Data records:
———

(* ===== verification/RaftEncode.v ===== *)
(** Encoding and decoding of log entries (src/raft/raft.cc): [EncodeRaftEntry],
    [EncodeRaftEntryLrc], the packing helpers, [DecodingRaftEntry] and
    [FindFullEntryInStripe].

    They read the log, the node id and the group size and write a stripe; they are
    functions to [option], [None] being a failed assert, a null dereference or a
    read outside a buffer. *)

From S2P Require Import Prelude Types LogManager Encoder Lrc Grouper Storage PersistQueue Monitors RaftBase.

(** Bytes of the ASCII literals. *)
Definition MFRG : Slice := [77; 70; 82; 71].
Definition STRI : Slice := [83; 84; 82; 73].

(** Little-endian encoding of a [uint32_t], as [AppendU32ToString] copies it. *)
Definition le32 (v : Z) : Slice :=
  let v := u32 v in [v mod 256; v / 2 ^ 8 mod 256; v / 2 ^ 16 mod 256; v / 2 ^ 24 mod 256].
Definition read_le32 (p : Slice) : option Z :=
  match p with
  | a :: b :: c :: d :: _ => Some (a + 2 ^ 8 * b + 2 ^ 16 * c + 2 ^ 24 * d)
  | _ => None
  end.

Definition AppendU32ToString (out : Slice) (v : Z) : Slice := out ++ le32 v.

(** The empty string signals failure. *)
Definition ExtractUserKeyFromStripeCommand (data : Slice) : Slice :=
  let len := slice_size data in
  if len <? 13 then [] else
  if negb (bool_decide (take 4 data = STRI)) then [] else
  match read_le32 (drop 9 data) with
  | None => []
  | Some key_len =>
      if (1024 <? key_len) || (len - 13 <? key_len) then []
      else sub_slice data 13 key_len
  end.

Definition PackFragmentsInline (frag_ids : list Z) (all_frags : list Slice) (k l r stripe_id : Z)
    (user_key : Slice) : Slice :=
  let meta := le32 (slice_size user_key) ++ user_key ++ le32 stripe_id ++ le32 stripe_id ++
              le32 0 ++ le32 0 ++ [2] ++ le32 k ++ le32 l ++ le32 r ++ le32 0 ++ le32 0 in
  let out := MFRG ++ le32 (slice_size meta) ++ meta ++ le32 (Z.of_nat (length frag_ids)) in
  foldl (fun out frag_id =>
           match arr_get all_frags frag_id with
           | Some frag => out ++ le32 frag_id ++ le32 (slice_size frag) ++ frag
           | None => out
           end) out frag_ids.

(** A fragment entry as the three encoding loops build it. *)
Definition fragment_entry (ent : LogEntry) (raft_index raft_term k : Z) (frag : Slice) : LogEntry :=
  SetFragmentSlice frag
    (SetNotEncodedSlice (sub_slice (CommandData ent) 0 (StartOffset ent))
      (SetCommandLength (CommandLength ent)
        (SetStartOffset (StartOffset ent)
          (SetChunkInfo (ChunkInfo_init (u32 k) raft_index)
            (SetType kFragments (SetTerm raft_term (SetIndex raft_index LogEntry_default))))))).

(** The bytes from [StartOffset] on; an offset past the end wraps the size. *)
Definition data_to_encode (ent : LogEntry) : option Slice :=
  if (StartOffset ent <? 0) || (slice_size (CommandData ent) <? StartOffset ent) then None
  else Some (drop (Z.to_nat (StartOffset ent)) (CommandData ent)).

Section encode.
Context {St : Type} {isal : IsaL}.
Abbreviation State := (RaftState St).

Definition EncodeRaftEntry (raft_index k m : Z) (stripe : Stripe) (s : State) : option Stripe :=
  if LastLogEntryIndex (lm_ s) <? raft_index then None else
  if k <=? 0 then None else
  ent ← GetSingleLogEntry (lm_ s) raft_index;
  data ← data_to_encode ent;
  res ← EncodeSlice data (i32 k) (i32 m) ∅;
  let frags :=
    foldl (fun fs '(frag_id, frag) =>
             <[frag_id := fragment_entry ent raft_index (Term ent) k frag]> fs)
          ∅ (map_iter (snd res)) in
  Some (set_s_fragments frags (set_s_raft_term (Term ent) (set_s_raft_index (Index ent) stripe))).

(** Returns the LRC group id, or -1 when the encoder refuses the data. *)
Definition EncodeRaftEntryLrc (raft_index : Z) (p : LrcParams) (stripe : Stripe) (s : State)
    : option (Z * Stripe) :=
  if LastLogEntryIndex (lm_ s) <? raft_index then None else
  ent ← GetSingleLogEntry (lm_ s) raft_index;
  if lrc_l p =? 0 then None else
  let lrc_group_id := i32 (crem raft_index (lrc_l p)) in
  let stripe := set_s_lrc_group_id lrc_group_id (set_s_fragments ∅
                  (set_s_raft_term (Term ent) (set_s_raft_index (Index ent) stripe))) in
  if negb (LrcEncoder_ok p) then None else
  data ← data_to_encode ent;
  res ← EncodeStripe p data;
  let '(ok, st) := res in
  if negb ok then Some (-1, stripe) else
  let data_frags := take (Z.to_nat (lrc_k p)) (data_shards st) in
  locals ← mapM (arr_get (local_parities st)) (seqZ 0 (lrc_l p));
  globals ← mapM (arr_get (global_parities st)) (seqZ 0 (lrc_r p));
  let frags := data_frags ++ locals ++ globals in
  let fragments :=
    foldl (fun fs '(frag_idx, frag) =>
             <[frag_idx := fragment_entry ent raft_index (Term ent) (lrc_k p) frag]> fs)
          ∅ (zip (seqZ 0 (Z.of_nat (length frags))) frags) in
  Some (lrc_group_id, set_s_all_fragments frags (set_s_fragments fragments stripe)).

(** The body of the node loop of [PackStripesToPeerKeyed]. *)
Definition pack_node (g : LrcComplementaryGrouper) (raft_index : Z) (user_key : Slice)
    (stripe : Stripe) (acc : option (gmap Z LogEntry)) (node : Z) : option (gmap Z LogEntry) :=
  fs ← acc;
  frag_ids ← GetFragmentsForNode node g;
  if bool_decide (omap (arr_get (s_all_fragments stripe)) frag_ids = []) then Some fs else
  let p := lrc_params_ g in
  let packed := PackFragmentsInline frag_ids (s_all_fragments stripe) (lrc_k p) (lrc_l p) (lrc_r p)
                  (s_raft_index stripe) user_key in
  let e := SetFragmentSlice packed (SetCommandLength 0 (SetStartOffset 0
             (SetChunkInfo (ChunkInfo_init (u32 (lrc_k p)) raft_index)
               (SetType kFragments (SetTerm (s_raft_term stripe) (SetIndex raft_index LogEntry_default)))))) in
  Some (<[node := e]> fs).

Definition PackStripesToPeerKeyed (raft_index : Z) (stripe : Stripe) (user_key : Slice) (s : State)
    : option Stripe :=
  if s_peer_keyed_fragments stripe then Some stripe else
  if bool_decide (s_all_fragments stripe = []) then Some stripe else
  match lrc_grouper_ s with
  | None => Some stripe
  | Some g =>
      fs ← foldl (pack_node g raft_index user_key stripe) (Some ∅)
             (seqZ 0 (GetClusterServerNumber s));
      Some (set_s_peer_keyed true (set_s_fragments fs stripe))
  end.

(** The first complete entry in fragment-id order. *)
Definition FindFullEntryInStripe (stripe : Stripe) : option LogEntry :=
  head (filter (fun frag => Type_ frag = kNormal) (snd <$> map_iter (s_collected_fragments stripe))).

(** [collected_fragments[id]] creates a default entry when there is none. *)
Definition own_fragment (id : Z) (stripe : Stripe) : LogEntry * Stripe :=
  match s_collected_fragments stripe !! id with
  | Some e => (e, stripe)
  | None => (LogEntry_default,
             set_s_collected (<[id := LogEntry_default]> (s_collected_fragments stripe)) stripe)
  end.

(** Answers the result of the call (the decoded entry, or [None] for [false]) and
    the stripe. The buffer of [complete_ent_size + 16] bytes is zero in the model
    where the code leaves it uninitialised. *)
Definition DecodingRaftEntry (stripe : Stripe) (s : State) : option (option LogEntry * Stripe) :=
  match FindFullEntryInStripe stripe with
  | Some ent => Some (Some ent, stripe)
  | None =>
      let '(own, stripe) := own_fragment (id_ s) stripe in
      let k := GetK (GetChunkInfo own) in
      let m := u32 (GetClusterServerNumber s - k) in
      let not_encoded_size := StartOffset own in
      let complete_ent_size := not_encoded_size + slice_size (FragmentSlice own) * k in
      let buf := replicate (Z.to_nat (complete_ent_size + 16)) 0 in
      if slice_size buf <? slice_size (NotEncodedSlice own) then None else
      let buf := memcpy_at buf 0 (NotEncodedSlice own) in
      let input := FragmentSlice <$> s_collected_fragments stripe in
      res ← DecodeSliceHelper input (i32 k) (i32 m);
      match res with
      | None => Some (None, stripe)
      | Some decoded =>
          if slice_size buf <? not_encoded_size + slice_size decoded then None else
          let buf := memcpy_at buf not_encoded_size decoded in
          let origin_size := CommandLength own in
          if slice_size buf <? origin_size then None else
          let ent := SetChunkInfo (ChunkInfo_init 0 (s_raft_index stripe))
                (SetStartOffset not_encoded_size
                  (SetCommandData (sub_slice buf 0 origin_size)
                    (SetType kNormal (SetTerm (s_raft_term stripe)
                      (SetIndex (s_raft_index stripe) LogEntry_default))))) in
          Some (Some ent, stripe)
      end
  end.
End encode.

(** ** Lemmas *)

Lemma DecodeSlice_helper {isal : IsaL} F k m r :
  k <> 1 -> DecodeSlice F k m = Some r -> DecodeSliceHelper F k m = Some r.
Proof.
  intros Hk. unfold DecodeSlice. destruct (map_iter F) as [|[i x] l]; [done|].
  by rewrite (proj2 (Z.eqb_neq _ _)).
Qed.

Lemma length_concat_uniform (rows : list Slice) (n : nat) :
  Forall (fun r => length r = n) rows -> length (concat rows) = (length rows * n)%nat.
Proof. induction 1 as [|r rows Hr _ IH]; cbn; [done|]. rewrite length_app, Hr, IH. lia. Qed.

(** Copying a prefix and then the decoded bytes behind it into the buffer. *)
Lemma decode_buffer (pre dec : Slice) (n : nat) :
  (length pre + length dec <= n)%nat ->
  memcpy_at (memcpy_at (replicate n 0) 0 pre) (slice_size pre) dec =
  pre ++ dec ++ replicate (n - length pre - length dec) 0.
Proof.
  intros Hn. unfold memcpy_at, slice_size. rewrite Nat2Z.id. cbn [Z.to_nat]. rewrite take_0.
  cbn [app Nat.add]. rewrite take_app_length, drop_replicate.
  f_equal. f_equal. rewrite drop_app_ge by lia. rewrite drop_replicate. f_equal. lia.
Qed.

———

Using the entries shown above, reproduce verbatim the lines from the line bearing "let buf := replicate" to the line bearing "let input := FragmentSlice", inclusive.

Exercise answer:
      let buf := replicate (Z.to_nat (complete_ent_size + 16)) 0 in
      if slice_size buf <? slice_size (NotEncodedSlice own) then None else
      let buf := memcpy_at buf 0 (NotEncodedSlice own) in
      let input := FragmentSlice <$> s_collected_fragments stripe in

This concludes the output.